The impact of poor mental health on workplace wellbeing continues to be a significant problem for businesses. Last year’s Government-backed Thriving at Work report estimated that mental ill-health costs employers between £33 billion and £42 billion annually in the UK alone. Whilst initiatives from charities such as Time to Change, Mind, Rethink and the Lord Mayor’s ‘Green Ribbon’ campaign have made huge strides to raise awareness of mental health conditions in the workplace, we still have some way to go before we feel comfortable enough to talk about mental health in the same way as we do physical illness.

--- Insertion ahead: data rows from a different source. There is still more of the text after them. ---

Inductive scalar :=
| B (b : bool)
| I (z : Z)
| F (f : spec_float).

Definition entry : Type := Z * Z * scalar.

Definition bits (w : width) : Z :=
  match w with W8 => 8 | W16 => 16 | W32 => 32 | W64 => 64 end.

Definition fprec (w : fwidth) : Z :=
  match w with F16 => 11 | F32 => 24 | F64 => 53 end.

Definition femax (w : fwidth) : Z :=
  match w with F16 => 16 | F32 => 128 | F64 => 1024 end.

Definition width_eqb (a b : width) : bool :=
  match a, b with
  | W8, W8 | W16, W16 | W32, W32 | W64, W64 => true
  | _, _ => false
  end.

Definition fwidth_eqb (a b : fwidth) : bool :=
  match a, b with
  | F16, F16 | F32, F32 | F64, F64 => true
  | _, _ => false
  end.

(** [d1 == d2] on dtypes. *)
Definition dtype_eqb (d1 d2 : dtype) : bool :=
  match d1, d2 with
  | bool_, bool_ => true
  | int_ a, int_ b => width_eqb a b
  | uint a, uint b => width_eqb a b
  | floating a, floating b => fwidth_eqb a b
  | _, _ => false
  end.

(** [np.issubdtype(d, np.integer)] *)
Definition issubdtype_integer (d : dtype) : bool :=
  match d with int_ _ | uint _ => true | _ => false end.

(** [np.float] is the builtin [float].  As the second argument of
    [np.issubdtype] the releases before 1.20 read it as the class of the
    floating-point formats, and the releases 1.20 to 1.23 as [float64]
    alone.  (The releases before 1.17 have no [posinf] in [nan_to_num] and
    the releases from 1.24 on have no [np.float]: the code runs on
    neither.) *)
Inductive float_alias := floating_class | float64_only.

(** [np.issubdtype(d, np.float)] *)
Definition issubdtype_float (np_float : float_alias) (d : dtype) : bool :=
  match d with
  | floating w =>
      match np_float with
      | floating_class => true
      | float64_only => fwidth_eqb w F64
      end
  | _ => false
  end.

(** [np.iinfo(d).max]; [iinfo] raises on a dtype that is not an integer. *)
Definition iinfo_max (d : dtype) : py.result Z :=
  match d with
  | int_ w => py.Ok (2 ^ (bits w - 1) - 1)
  | uint w => py.Ok (2 ^ bits w - 1)
  | _ => py.Raise (py.ValueError [py.AStr "Invalid integer data type."])
  end.

(** Two's complement wrap-around of the integer dtypes. *)
Definition wrap (d : dtype) (z : Z) : Z :=
  match d with
  | int_ w => (z + 2 ^ (bits w - 1)) mod 2 ^ bits w - 2 ^ (bits w - 1)
  | uint w => z mod 2 ^ bits w
  | _ => z
  end.

(** [v != 0] *)
Definition nonzero (v : scalar) : bool :=
  match v with
  | B b => b
  | I z => negb (z =? 0)
  | F f => negb (py.is_fzero f)
  end.

Definition zero (d : dtype) : scalar :=
  match d with
  | bool_ => B false
  | int_ _ | uint _ => I 0
  | floating _ => F py.fzero
  end.

Definition to_Z (v : scalar) : Z :=
  match v with
  | B b => if b then 1 else 0
  | I z => z
  | F f => match py.int_of_float f with py.Ok z => z | py.Raise _ => 0 end
  end.

(** [float(v)], what [%.18e] formats. *)
Definition to_float (v : scalar) : spec_float :=
  match v with
  | B b => py.float_of_Z (if b then 1 else 0)
  | I z => py.float_of_Z z
  | F f => f
  end.

(** [x + y] inside an array of dtype [d]: [or] for [bool], wrap-around for
    the integers, the format's rounding for the floats. *)
Definition add (d : dtype) (x y : scalar) : scalar :=
  match d with
  | bool_ => B (nonzero x || nonzero y)
  | int_ _ | uint _ => I (wrap d (to_Z x + to_Z y))
  | floating w => F (SFadd (fprec w) (femax w) (to_float x) (to_float y))
  end.

(** ** [np.add.reduce] over the values of one run

    The floating-point loops do not add from left to right: the values that
    follow the first are summed apart, by [pairwise_sum], and the sum is
    added to the first. *)

Section Pairwise.

Variable plus : spec_float -> spec_float -> spec_float.

Fixpoint zip_plus (r l : list spec_float) : list spec_float :=
  match r, l with
  | x :: r', y :: l' => plus x y :: zip_plus r' l'
  | _, _ => r
  end.

(** [k] more blocks of eight are added, lane by lane, to the eight partial
    sums [r]; what follows the blocks is returned with them. *)
Fixpoint add_blocks (k : nat) (r l : list spec_float)
  : list spec_float * list spec_float :=
  match k with
  | O => (r, l)
  | S k' => add_blocks k' (zip_plus r (firstn 8 l)) (skipn 8 l)
  end.

(** Eight values or more, up to the block size: eight partial sums, added
    as a tree, then the values that fill no block of eight. *)
Definition block_sum (l : list spec_float) : spec_float :=
  let blocks := (List.length l / 8 - 1)%nat in
  let (r, rest) := add_blocks blocks (firstn 8 l) (skipn 8 l) in
  let at_ i := nth i r py.fzero in
  fold_left plus rest
    (plus (plus (plus (at_ 0%nat) (at_ 1%nat)) (plus (at_ 2%nat) (at_ 3%nat)))
          (plus (plus (at_ 4%nat) (at_ 5%nat)) (plus (at_ 6%nat) (at_ 7%nat)))).

(** [pairwise_sum]: fewer than eight values are added one by one to
    [0.0]; more than 128 are cut in two, the first part a multiple of
    eight, and the two sums are added. *)
Fixpoint pairwise_sum_at (depth : nat) (l : list spec_float) : spec_float :=
  let size := List.length l in
  if (size <? 8)%nat then fold_left plus l py.fzero
  else if (size <=? 128)%nat then block_sum l
  else
    match depth with
    | O => block_sum l
    | S depth' =>
        let half := (size / 2 - (size / 2) mod 8)%nat in
        plus (pairwise_sum_at depth' (firstn half l))
             (pairwise_sum_at depth' (skipn half l))
    end.

Definition pairwise_sum (l : list spec_float) : spec_float :=
  pairwise_sum_at (List.length l) l.

End Pairwise.

(** A value of the format of width [w], from one of a wider format. *)
Definition round_to (w : fwidth) (x : spec_float) : spec_float :=
  match x with
  | S754_finite s m e =>
      binary_normalize (fprec w) (femax w) (cond_Zopp s (Zpos m)) e s
  | _ => x
  end.

(** The values [rest] added to [v0] by the loop of [np.add] in dtype [d]:
    [or] and the wrapping sum go from left to right; [float64] and [float32]
    add the pairwise sum of [rest] to [v0]; [float16] does so in [float32]
    and rounds the result. *)
Definition add_reduce (d : dtype) (v0 : scalar) (rest : list scalar) : scalar :=
  match rest with
  | [] => v0
  | _ =>
      match d with
      | floating F16 =>
          let plus := SFadd (fprec F32) (femax F32) in
          F (round_to F16
               (plus (to_float v0) (pairwise_sum plus (map to_float rest))))
      | floating w =>
          let plus := SFadd (fprec w) (femax w) in
          F (plus (to_float v0) (pairwise_sum plus (map to_float rest)))
      | _ => fold_left (add d) rest v0
      end
  end.

(** [np.finfo(np.float64).max] *)
Definition float_max : spec_float := SFmax_float py.prec64 py.emax64.

(** A Python number stored into a [float64] array: an [int] that fits 64
    bits is converted with rounding, a larger one is an object that cannot be
    cast. *)
Definition as_float64 (v : py.num) : py.result spec_float :=
  match v with
  | py.Float f => py.Ok f
  | py.Int z =>
      if (- 2 ^ 63 <=? z) && (z <? 2 ^ 64) then py.Ok (py.float_of_Z z)
      else py.Raise (py.TypeError "Cannot cast scalar from dtype('O') to dtype('float64') according to the rule 'same_kind'")
  end.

Research we conducted last year as part of our ‘Not A Red Card’ campaign revealed that only 4% of employees who have experienced depression, and 5% who have experienced anxiety, feel able to talk to their manager or superior about it. In stark contrast, a huge 78% of employers believed their staff would be able to talk to them about their concerns, highlighting the scale of the issue.
Clearly, the vast difference between employers’ perceptions and the reality of the situation shows there is still much more to be done to banish the taboo and normalise conversations around mental health. Senior leaders and managers need to recognise that they are in a unique position to help by ensuring their workforce has access to the support they need, by creating an open and caring environment.
In 2015 my Mum was diagnosed with terminal cancer. The following two years were a whirlwind of emotions. I was juggling a busy Group HR Director job, three small children, a terminally-ill Mum and the emotions of family and friends. What’s interesting is that my entire job is about providing support to others, yet it didn’t occur to me that I might need that support myself. One day I spoke to someone who told me about her own experiences of bereavement and how difficult she had found it. Through that one conversation I was able to admit to myself (and her) how tough I was finding it. Talking to her gave me permission to seek the help I needed and to not feel the need to be ‘strong’ or hide my emotions. I speak about that personal experience a lot with people at work; more often than not, it creates the space for a very different conversation between us.
The importance of senior leaders bringing mental health to the forefront through open discussion cannot be overstated. By talking openly about mental health and what they do to look after their mental and physical wellbeing, managers can lead by example.
Last year, we held our inaugural ‘Not A Red Card’ forum bringing together business leaders and mental health experts to share their experiences and identify the key challenges to talking about mental health in the workplace. One of the potential barriers identified was a clear lack of role models speaking out about their stories and creating an environment where people feel they can ask for help and support.
At Legal & General, we want to create the right culture which values inclusiveness and embraces difference, where our employees are involved and empowered. The introduction of mental health first aiders is helping to create an open environment where people feel they can bring their whole selves to work. The tone is set from the top.
As a large private sector employer, we are working with City Mental Health Alliance and other members to step up our ‘doing’ as well as our ‘thinking’. This includes increasing our transparency and accountability in internal and external reporting, the implementation of better digital tools, more ‘active listening’ by managers and increased training for employees. We aspire to achieve the ‘enhanced’ status as described in the report and hope others will do the same.
With stress, anxiety and depression being the biggest cause of sickness absence in the UK, now is the time for all businesses to act and put the wellbeing of their staff at the heart of everything they do. Employers must tackle these issues from the top down and champion the need for mental health support services. Taking proactive steps to encourage everyone to talk about mental health we can break down stereotypes, improve professional and personal relationships, aid recovery times and help remove the stigma once and for all.